3 Intriguing New Books About Secrets and Spies
The three new books in this week’s book club all contain juicy secrets awaiting exposure. They’re full of mysteries and missions, detectives and whistle-blowers, and they will keep you in suspense until everything is revealed. While the novels detail the eternal struggle between those who want to keep the truth hidden and those who want to bring it to light, it’s not as simple as pure heroes and lying villains. If there’s one thing these novels show, it’s that everyone’s got a secret.
Vera Kelly’s path to working for the CIA in the 1960s isn’t exactly conventional; then again, nothing else about her is, either. In 1957, as a teenager, she’s trying to deal with an emotionally and physically abusive mother, suicidal thoughts, and a burgeoning attraction to women. When she starts failing at school, one final blow-up with her mother lands her in a juvenile detention center. Years later, she’s noticed for her behind-the-scenes work at a New York City radio station, and at 25, she’s rapidly entrenched in a spy mission in Buenos Aires, where there are pointed whispers of a radical regime change in the air. When things go south, Vera doesn’t know if she’ll make it out of Argentina alive.
Reality TV is all about exposing one’s supposedly secret life to an audience of millions, but even the “secrets” shown can be heavily edited to highlight some and hide others. Esther Ann Hicks, also known as Essie, has been on camera for as long as she can remember. Her evangelical family, headed by her preacher father and domineering mother, stars in Six For Hicks, a highly popular program reminiscent of the Duggars’ but with fewer children (Essie’s the youngest of the six). People love their squeaky-clean antics. Now, though, Essie is pregnant at 17, and when her mother finds out, a decision has to be made behind the scenes.
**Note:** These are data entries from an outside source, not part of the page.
Definition set_share (b : Broker) (x : Z) : Broker :=
  mkBroker (st b) x (buckets b) (wheap b) (waiters b) (rheap b) (live b) (seq b) (pass b) (closed b) (wakeups b) (grants b) (expired b) (softPlaced b) (queueRefused b) (queueTimeouts b) (pending b) (nres b) (asks b).
Definition set_buckets (b : Broker) (x : gmap axisKey bucket) : Broker :=
  mkBroker (st b) (share b) x (wheap b) (waiters b) (rheap b) (live b) (seq b) (pass b) (closed b) (wakeups b) (grants b) (expired b) (softPlaced b) (queueRefused b) (queueTimeouts b) (pending b) (nres b) (asks b).
Definition set_wheap (b : Broker) (x : gmap nat waiter) : Broker :=
  mkBroker (st b) (share b) (buckets b) x (waiters b) (rheap b) (live b) (seq b) (pass b) (closed b) (wakeups b) (grants b) (expired b) (softPlaced b) (queueRefused b) (queueTimeouts b) (pending b) (nres b) (asks b).
Definition set_waiters (b : Broker) (x : gset nat) : Broker :=
  mkBroker (st b) (share b) (buckets b) (wheap b) x (rheap b) (live b) (seq b) (pass b) (closed b) (wakeups b) (grants b) (expired b) (softPlaced b) (queueRefused b) (queueTimeouts b) (pending b) (nres b) (asks b).
Definition set_rheap (b : Broker) (x : gmap nat Reservation) : Broker :=
  mkBroker (st b) (share b) (buckets b) (wheap b) (waiters b) x (live b) (seq b) (pass b) (closed b) (wakeups b) (grants b) (expired b) (softPlaced b) (queueRefused b) (queueTimeouts b) (pending b) (nres b) (asks b).
Definition set_live (b : Broker) (x : gset nat) : Broker :=
  mkBroker (st b) (share b) (buckets b) (wheap b) (waiters b) (rheap b) x (seq b) (pass b) (closed b) (wakeups b) (grants b) (expired b) (softPlaced b) (queueRefused b) (queueTimeouts b) (pending b) (nres b) (asks b).
Definition set_seq (b : Broker) (x : nat) : Broker :=
  mkBroker (st b) (share b) (buckets b) (wheap b) (waiters b) (rheap b) (live b) x (pass b) (closed b) (wakeups b) (grants b) (expired b) (softPlaced b) (queueRefused b) (queueTimeouts b) (pending b) (nres b) (asks b).
Definition set_pass (b : Broker) (x : nat) : Broker :=
  mkBroker (st b) (share b) (buckets b) (wheap b) (waiters b) (rheap b) (live b) (seq b) x (closed b) (wakeups b) (grants b) (expired b) (softPlaced b) (queueRefused b) (queueTimeouts b) (pending b) (nres b) (asks b).
Definition set_closed (b : Broker) (x : bool) : Broker :=
  mkBroker (st b) (share b) (buckets b) (wheap b) (waiters b) (rheap b) (live b) (seq b) (pass b) x (wakeups b) (grants b) (expired b) (softPlaced b) (queueRefused b) (queueTimeouts b) (pending b) (nres b) (asks b).
Definition set_wakeups (b : Broker) (x : Z) : Broker :=
  mkBroker (st b) (share b) (buckets b) (wheap b) (waiters b) (rheap b) (live b) (seq b) (pass b) (closed b) x (grants b) (expired b) (softPlaced b) (queueRefused b) (queueTimeouts b) (pending b) (nres b) (asks b).
Definition set_grants (b : Broker) (x : Z) : Broker :=
  mkBroker (st b) (share b) (buckets b) (wheap b) (waiters b) (rheap b) (live b) (seq b) (pass b) (closed b) (wakeups b) x (expired b) (softPlaced b) (queueRefused b) (queueTimeouts b) (pending b) (nres b) (asks b).
Definition set_expired (b : Broker) (x : Z) : Broker :=
  mkBroker (st b) (share b) (buckets b) (wheap b) (waiters b) (rheap b) (live b) (seq b) (pass b) (closed b) (wakeups b) (grants b) x (softPlaced b) (queueRefused b) (queueTimeouts b) (pending b) (nres b) (asks b).
Definition set_softPlaced (b : Broker) (x : Z) : Broker :=
  mkBroker (st b) (share b) (buckets b) (wheap b) (waiters b) (rheap b) (live b) (seq b) (pass b) (closed b) (wakeups b) (grants b) (expired b) x (queueRefused b) (queueTimeouts b) (pending b) (nres b) (asks b).
Definition set_queueRefused (b : Broker) (x : Z) : Broker :=
  mkBroker (st b) (share b) (buckets b) (wheap b) (waiters b) (rheap b) (live b) (seq b) (pass b) (closed b) (wakeups b) (grants b) (expired b) (softPlaced b) x (queueTimeouts b) (pending b) (nres b) (asks b).
Definition set_queueTimeouts (b : Broker) (x : Z) : Broker :=
  mkBroker (st b) (share b) (buckets b) (wheap b) (waiters b) (rheap b) (live b) (seq b) (pass b) (closed b) (wakeups b) (grants b) (expired b) (softPlaced b) (queueRefused b) x (pending b) (nres b) (asks b).
Definition set_pending (b : Broker) (x : list axisKey) : Broker :=
  mkBroker (st b) (share b) (buckets b) (wheap b) (waiters b) (rheap b) (live b) (seq b) (pass b) (closed b) (wakeups b) (grants b) (expired b) (softPlaced b) (queueRefused b) (queueTimeouts b) x (nres b) (asks b).
Definition set_nres (b : Broker) (x : nat) : Broker :=
  mkBroker (st b) (share b) (buckets b) (wheap b) (waiters b) (rheap b) (live b) (seq b) (pass b) (closed b) (wakeups b) (grants b) (expired b) (softPlaced b) (queueRefused b) (queueTimeouts b) (pending b) x (asks b).
Definition set_asks (b : Broker) (x : nat) : Broker :=
  mkBroker (st b) (share b) (buckets b) (wheap b) (waiters b) (rheap b) (live b) (seq b) (pass b) (closed b) (wakeups b) (grants b) (expired b) (softPlaced b) (queueRefused b) (queueTimeouts b) (pending b) (nres b) x.

(** A broker as [New] returns it. *)
Definition New (cfg : Config) : Broker :=
  mkBroker (New_static cfg) 0 ∅ ∅ ∅ ∅ ∅ 0 0 false 0 0 0 0 0 0 [] 0 0.

(** Writing through a waiter pointer, and through a bucket pointer. *)
Definition upd_waiter (b : Broker) (w : nat) (f : waiter → waiter) : Broker :=
  set_wheap b (alter f w (wheap b)).
Definition upd_bucket (b : Broker) (k : axisKey) (f : bucket → bucket) : Broker :=
  set_buckets b (alter f k (buckets b)).

(** ** Checking and committing *)

(** The waiter an attempt is made for; [None] is the [noClaimant] sentinel,
    which is never stored as a bucket's claimant. *)
Definition is_claimant (bk : bucket) (w : option nat) : bool :=
  match w, claimant bk with
  | Some i, Some j => bool_decide (i = j)
  | _, _ => false
  end.

(** [(blocking, ok, permanent)]. *)
Fixpoint checkLocked (bs : gmap axisKey bucket) (ns : list axisNeed) (w : option nat)
  : option axisKey * bool * bool :=
  match ns with
  | [] => (None, true, false)
  | nd :: ns' =>
      match bs !! nkey nd with
      | None => checkLocked bs ns' w
      | Some bk =>
          if inUse bk <? nlimit nd then checkLocked bs ns' w
          else if negb (is_claimant bk w) || (nlimit nd <=? inUse bk - 1)
          then (Some (nkey nd), false, false)
          else checkLocked bs ns' w
      end
  end.

Fixpoint checkReservedLocked (s : Static) (bs : gmap axisKey bucket) (ns : list axisNeed)
  : option axisKey * bool * bool :=
  match ns with
  | [] => (None, true, false)
  | nd :: ns' =>
      let eff := effLimit s (nlimit nd) true in
      if eff <=? 0 then (None, false, true)
      else match bs !! nkey nd with
           | Some bk => if eff <=? inUse bk then (Some (nkey nd), false, false)
                        else checkReservedLocked s bs ns'
           | None => checkReservedLocked s bs ns'
           end
  end.

(** The bucket a need is committed on, created if absent, and its value after. *)
Definition commit_one (bs : gmap axisKey bucket) (w : option nat) (nd : axisNeed)
  : gmap axisKey bucket :=
  let bk := default (mkBucket (nlimit nd) (nqueue nd) 0 qempty None) (bs !! nkey nd) in
  <[nkey nd := if is_claimant bk w then set_claimant bk None
               else set_inUse bk (inUse bk + 1)]> bs.

Definition commitLocked (b : Broker) (ns : list axisNeed) (cred : string) (reqTTL : Z)
    (acct : bool) (w : option nat) (now : Z) : Broker * nat :=
  let t := if reqTTL =? 0 then ttl (st b) else reqTTL in
  let r := mkRes cred (if 0 <? t then Some (now + t) else None) (map nkey ns) acct false in
  let id := nres b in
  let b := set_buckets b (foldl (λ bs nd, commit_one bs w nd) (buckets b) ns) in
  let b := set_rheap b (<[id := r]> (rheap b)) in
  let b := set_live b ({[id]} ∪ live b) in
  (set_nres b (S id), id).

(** ** The acquisition attempt *)

(** Answers of the shared account store: the [i]-th question asks for a slot of
    a group under a ceiling. It is consulted only when [shared] is set. *)
Variable account_try : nat → string → Z → bool.

(** Asks the store for an account slot when the candidate needs one. Returns the
    state, the blocking key, whether the candidate still passes and whether an
    account lease is held. A refusal blocks on the group's bucket, which is
    created if absent. *)
Definition ask_account (b : Broker) (c : option Candidate) (blk : option axisKey) (ok : bool)
  : Broker * option axisKey * bool * bool :=
  match c with
  | Some c' =>
      let g := CapacityGroup c' in
      let lim := map_get (cgroups (st b)) g in
      if ok && shared (st b) && (0 <? lim) then
        let granted := account_try (asks b) g lim in
        let b := set_asks b (S (asks b)) in
        if granted then (b, blk, true, true)
        else
          let key := cgroupKey g in
          let b := match buckets b !! key with
                   | Some _ => b
                   | None => set_buckets b
                       (<[key := mkBucket lim (map_get (qcgroups (queues (st b))) g) 0 qempty None]>
                          (buckets b))
                   end in
          (b, Some key, false, false)
      else (b, blk, ok, false)
  | None => (b, blk, ok, false)
  end.

Definition add_blocking (blocking : list axisKey) (blk : option axisKey) : list axisKey :=
  match blk with
  | Some k => if bool_decide ((length blocking < maxBlockAxes)%nat) && bool_decide (k ∉ blocking)
              then blocking ++ [k] else blocking
  | None => blocking
  end.

(** Only batch work under a non-zero reserve is checked against the lowered
    ceilings. *)
Definition reserved (s : Static) (req : Request) : bool := Batch req && negb (f64_le0 (reserve s)).

(** Candidate [i] and the ones after it, [k] of them. *)
Fixpoint try_loop (k : nat) (b : Broker) (req : Request) (w : option nat) (now : Z) (i : nat)
    (blocking : list axisKey) (permanent : bool)
  : Broker * option nat * list axisKey * bool :=
  match k with
  | O => (b, None, blocking, permanent)
  | S k' =>
      let c := candidateAt req i in
      if bool_decide (c = None) && bool_decide (0 < length (Candidates req))%nat
      then (b, None, blocking, permanent)
      else
        let ns := needs (st b) (share b) req c in
        let '(blk, ok, perm) := if reserved (st b) req
                                then checkReservedLocked (st b) (buckets b) ns
                                else checkLocked (buckets b) ns w in
        let '(b, blk, ok, acct) := ask_account b c blk ok in
        if ok then
          let cred := match c with Some c' => ID c' | None => "" end in
          let '(b, r) := commitLocked b ns cred (TTL req) acct w now in
          (b, Some r, [], false)
        else if perm then try_loop k' b req w now (S i) blocking permanent
        else try_loop k' b req w now (S i) (add_blocking blocking blk) false
  end.

Definition tryLocked (b : Broker) (req : Request) (w : option nat) (now : Z)
  : Broker * option nat * list axisKey * bool :=
  try_loop (candidateCount req) b req w now 0 [] true.

(** ** Queue membership *)

Definition queue_full (b : Broker) (k : axisKey) : bool :=
  match buckets b !! k with
  | Some bk => (0 <? queueMax bk) && (queueMax bk <=? Z.of_nat (qLen (q bk)))
  | None => false
  end.
Definition queueFullLocked (b : Broker) (blocking : list axisKey) : Broker * option axisKey :=
  if negb (bounded (st b)) then (b, None)
  else
    match list_find (λ k, queue_full b k = true) blocking with
    | Some (_, k) => (set_queueRefused b (queueRefused b + 1), Some k)
    | None => (b, None)
    end.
“My husband did not mean to kill Annie Doyle, but the lying tramp deserved it. After we had overcome the initial shock, I tried to stop him speaking of her. I did not allow it unless to confirm alibis or to discuss covering up any possible evidence. It upset him too much and I thought it best to move on as if nothing had happened. Even though we did not talk about it, I couldn’t help going over the events of the night in my mind, each time wishing that some aspect, some detail, could be different, but facts are facts and we must get used to them.” Though we know Lydia and Andrew Fitzsimmons’ big secret by the end of the first sentence of Nugent’s book, it’s why they did it that initially remains a mystery.